START EXTRACTED RECORDS

(** [div.textContent = text] makes [text] the data of one text node;
    [div.innerHTML] serializes it, escaping the data of a text node (not in
    attribute mode) character by character: [&] becomes [&amp;], U+00A0
    becomes [&nbsp;], [<] becomes [&lt;], [>] becomes [&gt;]. *)
Definition escape_char (c : N) : list N :=
  if N.eqb c 38 then codes "&amp;"
  else if N.eqb c 160 then codes "&nbsp;"
  else if N.eqb c 60 then codes "&lt;"
  else if N.eqb c 62 then codes "&gt;"
  else [c].

(** [escapeHtml(text)]. *)
Definition escapeHtml (text : list N) : list N :=
  flat_map escape_char text.

(** Reading back the four character references [escapeHtml] writes, as the
    HTML parser decodes them in text. *)
Definition is_prefix (p s : list N) : bool :=
  bool_decide (take (length p) s = p).

Definition char_ref_at (s : list N) : option (N * list N) :=
  if is_prefix (codes "&amp;") s then Some (38%N, drop 5 s)
  else if is_prefix (codes "&nbsp;") s then Some (160%N, drop 6 s)
  else if is_prefix (codes "&lt;") s then Some (60%N, drop 4 s)
  else if is_prefix (codes "&gt;") s then Some (62%N, drop 4 s)
  else None.

Fixpoint decode_refs_fuel (fuel : nat) (s : list N) : list N :=
  match fuel with
  | 0 => []
  | S f =>
      match s with
      | [] => []
      | c :: rest =>
          match char_ref_at s with
          | Some (d, rest') => d :: decode_refs_fuel f rest'
          | None => c :: decode_refs_fuel f rest
          end
      end
  end.

Definition decode_refs (s : list N) : list N :=
  decode_refs_fuel (length s) s.

(* ------------------------------------------------------------------ *)
(** ** [debounce] *)

(** What happens to a debounced function: a call [executedFunction(...args)],
    or [wait] milliseconds passing with no call. *)
Inductive debounce_event (Arg : Type) :=
| DCall (args : Arg)
| DElapse.
Arguments DCall {Arg} args.
Arguments DElapse {Arg}.

(** [debounce(func, wait)]: [timeout] is the pending [later], with the
    arguments it closes over.  A call clears it and sets a new one; when
    [wait] passes, the pending [later] (if any) clears its own timer and
    runs [func(...args)].  Returns the arguments of each run of [func]. *)
Fixpoint debounce_run {Arg} (timeout : option Arg) (evs : list (debounce_event Arg))
  : list Arg :=
  match evs with
  | [] => []
  | DCall a :: evs' => debounce_run (Some a) evs'
  | DElapse :: evs' =>
      match timeout with
      | Some a => a :: debounce_run None evs'
      | None => debounce_run None evs'
      end
  end.

(** The arguments of the calls, in order. *)
Fixpoint call_args {Arg} (evs : list (debounce_event Arg)) : list Arg :=
  match evs with
  | [] => []
  | DCall a :: evs' => a :: call_args evs'
  | DElapse :: evs' => call_args evs'
  end.

(* ------------------------------------------------------------------ *)
(** ** The observer of [setupInfiniteScroll] *)

(** The [IntersectionObserver] callback: [entries.forEach(...)], each entry
    given by its [isIntersecting]; the guarded [this.loadMore()] runs up to
    its [await] before the next entry.  Returns the number of fetches
    started, and the state. *)
Fixpoint observer_callback (st : MemeApp) (entries : list bool) : nat * MemeApp :=
  match entries with
  | [] => (0, st)
  | e :: es =>
      if e && negb (isLoading st) && hasMore st then
        match loadMore_start st with
        | None => observer_callback st es
        | Some st1 => let '(c, st') := observer_callback st1 es in (S c, st')
        end
      else observer_callback st es
  end.

(* ------------------------------------------------------------------ *)
(** ** Theme events *)

(** After startup, the theme changes on a click of the toggle button or on
    a [change] of [(prefers-color-scheme: dark)]. *)
Inductive theme_event :=
| Toggle
| SystemChange (matchesDark : bool).

Definition theme_step (tm : ThemeManager) (ev : theme_event) : ThemeManager :=
  match ev with
  | Toggle => toggle tm
  | SystemChange d => on_system_change d tm
  end.

Fixpoint theme_run (tm : ThemeManager) (evs : list theme_event) : ThemeManager :=
  match evs with
  | [] => tm
  | ev :: evs' => theme_run (theme_step tm ev) evs'
  end.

END EXTRACTED RECORDS

* ABOUT THIS EXERCISE
Output each of the records exactly as it stands above.

* WORKED SOLUTION
(** [div.textContent = text] makes [text] the data of one text node;
    [div.innerHTML] serializes it, escaping the data of a text node (not in
    attribute mode) character by character: [&] becomes [&amp;], U+00A0
    becomes [&nbsp;], [<] becomes [&lt;], [>] becomes [&gt;]. *)
Definition escape_char (c : N) : list N :=
  if N.eqb c 38 then codes "&amp;"
  else if N.eqb c 160 then codes "&nbsp;"
  else if N.eqb c 60 then codes "&lt;"
  else if N.eqb c 62 then codes "&gt;"
  else [c].

(** [escapeHtml(text)]. *)
Definition escapeHtml (text : list N) : list N :=
  flat_map escape_char text.

(** Reading back the four character references [escapeHtml] writes, as the
    HTML parser decodes them in text. *)
Definition is_prefix (p s : list N) : bool :=
  bool_decide (take (length p) s = p).

Definition char_ref_at (s : list N) : option (N * list N) :=
  if is_prefix (codes "&amp;") s then Some (38%N, drop 5 s)
  else if is_prefix (codes "&nbsp;") s then Some (160%N, drop 6 s)
  else if is_prefix (codes "&lt;") s then Some (60%N, drop 4 s)
  else if is_prefix (codes "&gt;") s then Some (62%N, drop 4 s)
  else None.

Fixpoint decode_refs_fuel (fuel : nat) (s : list N) : list N :=
  match fuel with
  | 0 => []
  | S f =>
      match s with
      | [] => []
      | c :: rest =>
          match char_ref_at s with
          | Some (d, rest') => d :: decode_refs_fuel f rest'
          | None => c :: decode_refs_fuel f rest
          end
      end
  end.

Definition decode_refs (s : list N) : list N :=
  decode_refs_fuel (length s) s.

(* ------------------------------------------------------------------ *)
(** ** [debounce] *)

(** What happens to a debounced function: a call [executedFunction(...args)],
    or [wait] milliseconds passing with no call. *)
Inductive debounce_event (Arg : Type) :=
| DCall (args : Arg)
| DElapse.
Arguments DCall {Arg} args.
Arguments DElapse {Arg}.

(** [debounce(func, wait)]: [timeout] is the pending [later], with the
    arguments it closes over.  A call clears it and sets a new one; when
    [wait] passes, the pending [later] (if any) clears its own timer and
    runs [func(...args)].  Returns the arguments of each run of [func]. *)
Fixpoint debounce_run {Arg} (timeout : option Arg) (evs : list (debounce_event Arg))
  : list Arg :=
  match evs with
  | [] => []
  | DCall a :: evs' => debounce_run (Some a) evs'
  | DElapse :: evs' =>
      match timeout with
      | Some a => a :: debounce_run None evs'
      | None => debounce_run None evs'
      end
  end.

(** The arguments of the calls, in order. *)
Fixpoint call_args {Arg} (evs : list (debounce_event Arg)) : list Arg :=
  match evs with
  | [] => []
  | DCall a :: evs' => a :: call_args evs'
  | DElapse :: evs' => call_args evs'
  end.

(* ------------------------------------------------------------------ *)
(** ** The observer of [setupInfiniteScroll] *)

(** The [IntersectionObserver] callback: [entries.forEach(...)], each entry
    given by its [isIntersecting]; the guarded [this.loadMore()] runs up to
    its [await] before the next entry.  Returns the number of fetches
    started, and the state. *)
Fixpoint observer_callback (st : MemeApp) (entries : list bool) : nat * MemeApp :=
  match entries with
  | [] => (0, st)
  | e :: es =>
      if e && negb (isLoading st) && hasMore st then
        match loadMore_start st with
        | None => observer_callback st es
        | Some st1 => let '(c, st') := observer_callback st1 es in (S c, st')
        end
      else observer_callback st es
  end.

(* ------------------------------------------------------------------ *)
(** ** Theme events *)

(** After startup, the theme changes on a click of the toggle button or on
    a [change] of [(prefers-color-scheme: dark)]. *)
Inductive theme_event :=
| Toggle
| SystemChange (matchesDark : bool).

Definition theme_step (tm : ThemeManager) (ev : theme_event) : ThemeManager :=
  match ev with
  | Toggle => toggle tm
  | SystemChange d => on_system_change d tm
  end.

Fixpoint theme_run (tm : ThemeManager) (evs : list theme_event) : ThemeManager :=
  match evs with
  | [] => tm
  | ev :: evs' => theme_run (theme_step tm ev) evs'
  end.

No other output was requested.